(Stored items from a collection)

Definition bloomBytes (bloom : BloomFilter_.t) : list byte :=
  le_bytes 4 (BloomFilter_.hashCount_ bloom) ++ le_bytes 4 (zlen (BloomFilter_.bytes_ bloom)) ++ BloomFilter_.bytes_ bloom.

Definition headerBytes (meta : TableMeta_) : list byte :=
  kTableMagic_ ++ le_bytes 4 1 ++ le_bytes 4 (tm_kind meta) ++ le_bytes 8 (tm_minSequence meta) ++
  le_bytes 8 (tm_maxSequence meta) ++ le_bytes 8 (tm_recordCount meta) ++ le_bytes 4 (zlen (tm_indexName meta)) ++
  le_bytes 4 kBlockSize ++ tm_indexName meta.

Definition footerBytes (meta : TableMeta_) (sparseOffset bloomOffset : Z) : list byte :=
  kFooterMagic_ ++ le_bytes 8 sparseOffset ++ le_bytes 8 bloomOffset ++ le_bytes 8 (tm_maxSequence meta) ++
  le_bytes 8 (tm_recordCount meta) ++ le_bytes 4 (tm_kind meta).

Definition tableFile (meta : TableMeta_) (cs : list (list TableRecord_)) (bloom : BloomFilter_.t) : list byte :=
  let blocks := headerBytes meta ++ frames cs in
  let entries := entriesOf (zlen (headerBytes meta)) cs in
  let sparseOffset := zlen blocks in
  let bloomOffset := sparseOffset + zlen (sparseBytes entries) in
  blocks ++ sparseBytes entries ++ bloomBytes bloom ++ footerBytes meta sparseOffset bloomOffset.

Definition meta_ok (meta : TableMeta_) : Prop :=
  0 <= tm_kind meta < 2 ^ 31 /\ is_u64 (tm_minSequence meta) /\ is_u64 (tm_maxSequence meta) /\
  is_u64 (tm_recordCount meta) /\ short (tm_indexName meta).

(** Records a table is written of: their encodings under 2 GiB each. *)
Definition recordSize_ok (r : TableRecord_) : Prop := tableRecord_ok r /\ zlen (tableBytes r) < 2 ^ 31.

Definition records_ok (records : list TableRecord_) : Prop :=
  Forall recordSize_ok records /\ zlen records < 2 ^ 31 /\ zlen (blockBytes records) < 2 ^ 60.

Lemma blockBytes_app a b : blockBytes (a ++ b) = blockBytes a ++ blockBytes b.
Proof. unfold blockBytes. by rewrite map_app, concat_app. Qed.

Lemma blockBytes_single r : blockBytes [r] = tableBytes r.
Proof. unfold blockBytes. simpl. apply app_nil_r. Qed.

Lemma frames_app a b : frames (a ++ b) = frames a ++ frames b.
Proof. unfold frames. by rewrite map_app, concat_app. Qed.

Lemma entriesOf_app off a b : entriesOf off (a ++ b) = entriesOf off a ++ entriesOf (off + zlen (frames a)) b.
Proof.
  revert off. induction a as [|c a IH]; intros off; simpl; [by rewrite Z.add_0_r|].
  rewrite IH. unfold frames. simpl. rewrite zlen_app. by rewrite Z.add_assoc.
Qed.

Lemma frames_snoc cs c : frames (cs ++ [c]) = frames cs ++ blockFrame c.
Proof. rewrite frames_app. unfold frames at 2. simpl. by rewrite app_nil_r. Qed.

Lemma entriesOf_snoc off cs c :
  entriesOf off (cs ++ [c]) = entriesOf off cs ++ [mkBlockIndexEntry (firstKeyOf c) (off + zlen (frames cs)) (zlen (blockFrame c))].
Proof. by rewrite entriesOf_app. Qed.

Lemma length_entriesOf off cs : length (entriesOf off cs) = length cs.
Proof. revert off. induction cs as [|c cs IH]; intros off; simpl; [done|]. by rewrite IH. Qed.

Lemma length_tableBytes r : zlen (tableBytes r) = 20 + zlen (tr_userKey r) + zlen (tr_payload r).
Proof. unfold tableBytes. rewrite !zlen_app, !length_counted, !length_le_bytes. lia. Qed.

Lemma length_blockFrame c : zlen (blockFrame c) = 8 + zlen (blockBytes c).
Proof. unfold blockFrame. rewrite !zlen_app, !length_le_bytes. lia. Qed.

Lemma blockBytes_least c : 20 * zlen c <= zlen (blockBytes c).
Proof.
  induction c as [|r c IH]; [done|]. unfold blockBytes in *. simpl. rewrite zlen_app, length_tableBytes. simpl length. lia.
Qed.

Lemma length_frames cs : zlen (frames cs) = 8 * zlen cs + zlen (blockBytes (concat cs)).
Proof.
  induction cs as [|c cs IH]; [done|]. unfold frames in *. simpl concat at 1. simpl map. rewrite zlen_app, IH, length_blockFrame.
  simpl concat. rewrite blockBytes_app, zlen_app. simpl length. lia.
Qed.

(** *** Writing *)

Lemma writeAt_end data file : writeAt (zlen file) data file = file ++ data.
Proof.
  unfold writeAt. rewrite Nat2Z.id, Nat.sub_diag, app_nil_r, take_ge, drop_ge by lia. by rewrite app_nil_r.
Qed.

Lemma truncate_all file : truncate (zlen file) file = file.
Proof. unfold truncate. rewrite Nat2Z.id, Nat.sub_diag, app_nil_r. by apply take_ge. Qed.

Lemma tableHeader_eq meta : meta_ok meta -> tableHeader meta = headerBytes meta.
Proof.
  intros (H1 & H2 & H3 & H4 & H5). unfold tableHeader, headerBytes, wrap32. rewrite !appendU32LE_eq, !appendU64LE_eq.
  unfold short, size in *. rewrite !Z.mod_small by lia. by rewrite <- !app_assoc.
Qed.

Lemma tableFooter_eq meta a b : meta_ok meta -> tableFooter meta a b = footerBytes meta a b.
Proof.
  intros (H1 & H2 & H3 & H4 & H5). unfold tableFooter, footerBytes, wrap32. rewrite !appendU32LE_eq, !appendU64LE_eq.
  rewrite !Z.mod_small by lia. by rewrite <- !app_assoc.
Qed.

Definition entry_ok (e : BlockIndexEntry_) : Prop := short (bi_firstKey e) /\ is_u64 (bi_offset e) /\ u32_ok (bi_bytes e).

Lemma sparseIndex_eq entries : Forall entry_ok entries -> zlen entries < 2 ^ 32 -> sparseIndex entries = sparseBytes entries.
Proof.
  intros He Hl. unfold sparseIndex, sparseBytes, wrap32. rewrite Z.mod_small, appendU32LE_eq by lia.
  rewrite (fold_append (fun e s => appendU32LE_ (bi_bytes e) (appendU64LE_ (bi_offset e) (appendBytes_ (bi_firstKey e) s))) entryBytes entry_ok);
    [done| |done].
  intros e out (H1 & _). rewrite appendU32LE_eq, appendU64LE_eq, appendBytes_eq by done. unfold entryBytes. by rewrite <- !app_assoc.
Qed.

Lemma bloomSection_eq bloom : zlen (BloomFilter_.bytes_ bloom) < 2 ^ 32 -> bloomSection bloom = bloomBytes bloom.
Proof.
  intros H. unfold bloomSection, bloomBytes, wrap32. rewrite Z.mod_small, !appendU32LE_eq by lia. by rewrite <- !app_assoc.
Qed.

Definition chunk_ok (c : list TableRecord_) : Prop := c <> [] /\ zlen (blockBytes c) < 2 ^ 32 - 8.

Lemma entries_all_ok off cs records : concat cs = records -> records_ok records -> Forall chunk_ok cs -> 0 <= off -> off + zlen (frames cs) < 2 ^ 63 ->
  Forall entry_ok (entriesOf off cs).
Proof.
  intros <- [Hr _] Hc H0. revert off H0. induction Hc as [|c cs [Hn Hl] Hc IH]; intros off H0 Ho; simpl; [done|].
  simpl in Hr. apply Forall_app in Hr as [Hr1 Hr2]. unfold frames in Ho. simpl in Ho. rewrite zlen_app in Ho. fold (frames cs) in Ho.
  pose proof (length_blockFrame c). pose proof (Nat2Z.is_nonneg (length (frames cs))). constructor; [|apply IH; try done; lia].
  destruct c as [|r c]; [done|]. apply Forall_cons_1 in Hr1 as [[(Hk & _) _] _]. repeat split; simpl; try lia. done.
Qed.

...

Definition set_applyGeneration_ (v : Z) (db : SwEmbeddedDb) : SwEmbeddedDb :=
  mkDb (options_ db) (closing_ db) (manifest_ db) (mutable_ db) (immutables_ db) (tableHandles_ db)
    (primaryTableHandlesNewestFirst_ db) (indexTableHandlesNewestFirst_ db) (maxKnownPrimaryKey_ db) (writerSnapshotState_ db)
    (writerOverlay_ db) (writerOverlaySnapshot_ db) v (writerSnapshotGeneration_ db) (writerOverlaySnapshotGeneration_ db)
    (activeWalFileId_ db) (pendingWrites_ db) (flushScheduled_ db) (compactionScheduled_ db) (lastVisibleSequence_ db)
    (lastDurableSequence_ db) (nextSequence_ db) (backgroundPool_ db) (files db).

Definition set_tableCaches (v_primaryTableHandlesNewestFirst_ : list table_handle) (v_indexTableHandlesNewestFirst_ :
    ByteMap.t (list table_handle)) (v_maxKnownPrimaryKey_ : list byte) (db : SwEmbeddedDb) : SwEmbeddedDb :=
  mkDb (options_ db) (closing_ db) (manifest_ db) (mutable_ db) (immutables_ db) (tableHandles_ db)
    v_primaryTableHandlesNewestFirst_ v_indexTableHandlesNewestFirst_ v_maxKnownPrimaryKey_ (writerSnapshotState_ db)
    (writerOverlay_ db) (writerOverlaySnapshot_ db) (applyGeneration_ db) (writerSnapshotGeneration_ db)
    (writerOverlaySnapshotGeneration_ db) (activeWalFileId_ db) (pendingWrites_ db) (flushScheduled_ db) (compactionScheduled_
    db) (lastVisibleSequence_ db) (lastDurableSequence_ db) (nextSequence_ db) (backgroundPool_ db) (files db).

WORK TO BE COMPLETED
Write down exactly the span of lines above from the one containing "Definition bloomBytes (bloom" to the one containing "le_bytes 8 (tm_maxSequence meta) ++ le_bytes", both ends included.

SOLUTION BELOW
Definition bloomBytes (bloom : BloomFilter_.t) : list byte :=
  le_bytes 4 (BloomFilter_.hashCount_ bloom) ++ le_bytes 4 (zlen (BloomFilter_.bytes_ bloom)) ++ BloomFilter_.bytes_ bloom.

Definition headerBytes (meta : TableMeta_) : list byte :=
  kTableMagic_ ++ le_bytes 4 1 ++ le_bytes 4 (tm_kind meta) ++ le_bytes 8 (tm_minSequence meta) ++
  le_bytes 8 (tm_maxSequence meta) ++ le_bytes 8 (tm_recordCount meta) ++ le_bytes 4 (zlen (tm_indexName meta)) ++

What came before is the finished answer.